--- START ---

(** C3: for every collection state, every query that the embedding call
    accepts and every [n_results > 0], [search_documents] returns, without
    raising and without changing the collection, at most [n_results] results
    in non-decreasing order of distance, each an entry of the collection with
    its distance to the query; when the collection holds fewer than
    [n_results] entries it returns all of them, and on an empty collection it
    returns the empty list. The order on distances is total. *)
Theorem search_documents_top_k {Emb D} (dist : Emb → Emb → D)
    (dleb : D → D → bool) (embedding_model : string)
    (embeddings_create : string → string → result Emb)
    (query : string) (n_results : Z) (w : world Emb) (v : Emb) :
  (∀ a b, dleb a b = true ∨ dleb b a = true) →
  (0 < n_results)%Z →
  embeddings_create embedding_model query = Ok v →
  ∃ rs w',
    SimpleRAG.search_documents dist dleb embedding_model embeddings_create
      query n_results w = (Ok rs, w') ∧
    collection w' = collection w ∧
    (Z.of_nat (length rs) ≤ n_results)%Z ∧
    Sorted (distance_le dleb) rs ∧
    (∀ r, r ∈ rs →
       ∃ e, e ∈ collection w ∧
            r = result_of_hit (e, dist (entry_embedding e) v)) ∧
    ((Z.of_nat (Collection.count (collection w)) < n_results)%Z →
       length rs = Collection.count (collection w) ∧
       sr_id <$> rs ≡ₚ entry_id <$> collection w) ∧
    (Collection.count (collection w) = 0%nat → rs = []).
Proof.
  intros Htotal Hk Hv.
  eexists _, _. split; [by apply search_documents_ok|]. simpl.
  split; [done|].
  pose proof (nearest_length dist dleb (collection w) n_results v) as Hlen.
  split; [rewrite length_fmap; lia|].
  split.
  { eapply Sorted_fmap; [|by apply nearest_Sorted]. by intros x y Hxy. }
  split.
  { intros r Hr. apply list_elem_of_fmap in Hr as (h & -> & Hh).
    apply nearest_distance in Hh as [He Hd].
    exists (fst h). split; [done|]. rewrite <- Hd. by destruct h. }
  split.
  - intros Hcount. split; [rewrite length_fmap; lia|].
    rewrite <- (nearest_all dist dleb (collection w) n_results v) at 2 by lia.
    by rewrite <- !list_fmap_compose.
  - intros Hcount. apply nil_length_inv. rewrite length_fmap. lia.
Qed.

--- END ---

Task requirements
Reprint exactly the lines above that start at the one with "(dleb : D →" and end at the one with "SimpleRAG.search_documents dist dleb", keeping both and adding none.

Result of the exercise
    (dleb : D → D → bool) (embedding_model : string)
    (embeddings_create : string → string → result Emb)
    (query : string) (n_results : Z) (w : world Emb) (v : Emb) :
  (∀ a b, dleb a b = true ∨ dleb b a = true) →
  (0 < n_results)%Z →
  embeddings_create embedding_model query = Ok v →
  ∃ rs w',
    SimpleRAG.search_documents dist dleb embedding_model embeddings_create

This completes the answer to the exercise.